Word for word, the records below are to be set down again.

[Stored data]
/---
Lemma caller_resume_ok s i c pc s1 : SysInv s -> callers s !! i = Some c -> resume c s = Some (pc, s1) ->
  callers s1 = callers s /\ later (tasks s) (tasks s1) /\
  (forall tid t, tasks s1 !! tid = Some t -> task_ok t) /\ registered (tasks s1) (registry s1) /\
  caller_ok (tasks s1) (with_pc pc c) /\
  (sum_list_with task_weight (tasks s1) + caller_weight (with_pc pc c)
   < sum_list_with task_weight (tasks s) + caller_weight c)%nat.
Proof.
  intros [Ht Hr Hc] Hi. pose proof (Hc i c Hi) as Hok. unfold resume, caller_ok, caller_weight in *.
  destruct (c_pc c) as [|tid own m rest|o|]; try done. destruct Hok as (pre & Hpre & Hf & t & Et & Hk).
  rewrite Et. set (s' := if own then _ else s).
  assert (Hs' : done t = true -> callers s' = callers s /\ tasks s' = tasks s /\ registered (tasks s) (registry s')).
  { intros Hd. unfold s'. destruct own; [|done]. split_and!; try done. by eapply registered_release. }
  unfold done in Hs'. destruct (t_phase t) as [| | | |o|] eqn:E; try done;
    destruct (Hs' eq_refl) as (H1 & H2 & H3); intros [= <- <-]; rewrite H2; split_and!; try done; try apply later_refl.
  - simpl. destruct (ok o) eqn:Eo.
    + exists (pre ++ [m]). split; [by rewrite <- app_assoc|]. apply Forall_app. split; [done|]. apply Forall_singleton.
      by exists tid, t, o.
    + simpl. congruence.
  - simpl. destruct (ok o); simpl; lia.
  - simpl. lia.
Qed.

Lemma cancel_caller_ok s i c pc s1 : SysInv s -> callers s !! i = Some c -> cancel_caller c s = Some (pc, s1) ->
  callers s1 = callers s /\ later (tasks s) (tasks s1) /\
  (forall tid t, tasks s1 !! tid = Some t -> task_ok t) /\ registered (tasks s1) (registry s1) /\
  caller_ok (tasks s1) (with_pc pc c) /\
  (sum_list_with task_weight (tasks s1) + caller_weight (with_pc pc c)
   < sum_list_with task_weight (tasks s) + caller_weight c)%nat.
Proof.
  intros [Ht Hr Hc] Hi. pose proof (Hc i c Hi) as Hok. unfold cancel_caller.
  destruct (c_pc c) as [todo|tid own m rest|o|] eqn:Epc; try done.
  - intros [= <- <-]. split_and!; try done; [apply later_refl|]. unfold caller_weight. rewrite Epc. simpl. lia.
  - unfold caller_ok in Hok. rewrite Epc in Hok. destruct Hok as (pre & Hpre & Hf & t & Et & Hk). rewrite Et.
    destruct (done t) eqn:Ed; intros [= <- <-].
    + set (s' := if own then _ else s).
      assert (Hs' : callers s' = callers s /\ tasks s' = tasks s /\ registered (tasks s) (registry s')).
      { unfold s'. destruct own; [|done]. split_and!; try done. by eapply registered_release. }
      destruct Hs' as (H1 & H2 & H3). rewrite H2. split_and!; try done; [apply later_refl|].
      unfold caller_weight. rewrite Epc. simpl. lia.
    + destruct (cancel_task_ok t (Ht tid t Et)) as (H1 & H2 & H3).
      pose proof (later_insert _ _ _ _ Et H2) as Hl. split_and!; simpl; try done.
      * intros x tx Hx. destruct (decide (x = tid)) as [->|Hne].
        -- rewrite list_lookup_insert_eq in Hx by (by eapply lookup_lt_Some). by injection Hx as <-.
        -- rewrite list_lookup_insert_ne in Hx by done. by apply (Ht x).
      * by eapply registered_insert.
      * eapply caller_later; [exact Hl|]. unfold caller_ok. simpl. by exists pre; split_and!; [..|exists t].
      * pose proof (sum_insert task_weight (tasks s) tid t (cancel_task t) Et) as Hsum. rewrite H3 in Hsum.
        assert (task_weight t <> 0%nat) by (intros Hz; apply done_weight in Hz; congruence).
        change (caller_weight (with_pc (Awaiting tid own m rest) c)) with (6 * length rest + 2)%nat.
        unfold caller_weight at 1. rewrite Epc. lia.
Qed.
\---
RESULT FOR THIS EXERCISE >>
Lemma caller_resume_ok s i c pc s1 : SysInv s -> callers s !! i = Some c -> resume c s = Some (pc, s1) ->
  callers s1 = callers s /\ later (tasks s) (tasks s1) /\
  (forall tid t, tasks s1 !! tid = Some t -> task_ok t) /\ registered (tasks s1) (registry s1) /\
  caller_ok (tasks s1) (with_pc pc c) /\
  (sum_list_with task_weight (tasks s1) + caller_weight (with_pc pc c)
   < sum_list_with task_weight (tasks s) + caller_weight c)%nat.
Proof.
  intros [Ht Hr Hc] Hi. pose proof (Hc i c Hi) as Hok. unfold resume, caller_ok, caller_weight in *.
  destruct (c_pc c) as [|tid own m rest|o|]; try done. destruct Hok as (pre & Hpre & Hf & t & Et & Hk).
  rewrite Et. set (s' := if own then _ else s).
  assert (Hs' : done t = true -> callers s' = callers s /\ tasks s' = tasks s /\ registered (tasks s) (registry s')).
  { intros Hd. unfold s'. destruct own; [|done]. split_and!; try done. by eapply registered_release. }
  unfold done in Hs'. destruct (t_phase t) as [| | | |o|] eqn:E; try done;
    destruct (Hs' eq_refl) as (H1 & H2 & H3); intros [= <- <-]; rewrite H2; split_and!; try done; try apply later_refl.
  - simpl. destruct (ok o) eqn:Eo.
    + exists (pre ++ [m]). split; [by rewrite <- app_assoc|]. apply Forall_app. split; [done|]. apply Forall_singleton.
      by exists tid, t, o.
    + simpl. congruence.
  - simpl. destruct (ok o); simpl; lia.
  - simpl. lia.
Qed.

Lemma cancel_caller_ok s i c pc s1 : SysInv s -> callers s !! i = Some c -> cancel_caller c s = Some (pc, s1) ->
  callers s1 = callers s /\ later (tasks s) (tasks s1) /\
  (forall tid t, tasks s1 !! tid = Some t -> task_ok t) /\ registered (tasks s1) (registry s1) /\
  caller_ok (tasks s1) (with_pc pc c) /\
  (sum_list_with task_weight (tasks s1) + caller_weight (with_pc pc c)
   < sum_list_with task_weight (tasks s) + caller_weight c)%nat.
Proof.
  intros [Ht Hr Hc] Hi. pose proof (Hc i c Hi) as Hok. unfold cancel_caller.
  destruct (c_pc c) as [todo|tid own m rest|o|] eqn:Epc; try done.
  - intros [= <- <-]. split_and!; try done; [apply later_refl|]. unfold caller_weight. rewrite Epc. simpl. lia.
  - unfold caller_ok in Hok. rewrite Epc in Hok. destruct Hok as (pre & Hpre & Hf & t & Et & Hk). rewrite Et.
    destruct (done t) eqn:Ed; intros [= <- <-].
    + set (s' := if own then _ else s).
      assert (Hs' : callers s' = callers s /\ tasks s' = tasks s /\ registered (tasks s) (registry s')).
      { unfold s'. destruct own; [|done]. split_and!; try done. by eapply registered_release. }
      destruct Hs' as (H1 & H2 & H3). rewrite H2. split_and!; try done; [apply later_refl|].
      unfold caller_weight. rewrite Epc. simpl. lia.
    + destruct (cancel_task_ok t (Ht tid t Et)) as (H1 & H2 & H3).
      pose proof (later_insert _ _ _ _ Et H2) as Hl. split_and!; simpl; try done.
      * intros x tx Hx. destruct (decide (x = tid)) as [->|Hne].
        -- rewrite list_lookup_insert_eq in Hx by (by eapply lookup_lt_Some). by injection Hx as <-.
        -- rewrite list_lookup_insert_ne in Hx by done. by apply (Ht x).
      * by eapply registered_insert.
      * eapply caller_later; [exact Hl|]. unfold caller_ok. simpl. by exists pre; split_and!; [..|exists t].
      * pose proof (sum_insert task_weight (tasks s) tid t (cancel_task t) Et) as Hsum. rewrite H3 in Hsum.
        assert (task_weight t <> 0%nat) by (intros Hz; apply done_weight in Hz; congruence).
        change (caller_weight (with_pc (Awaiting tid own m rest) c)) with (6 * length rest + 2)%nat.
        unfold caller_weight at 1. rewrite Epc. lia.
Qed.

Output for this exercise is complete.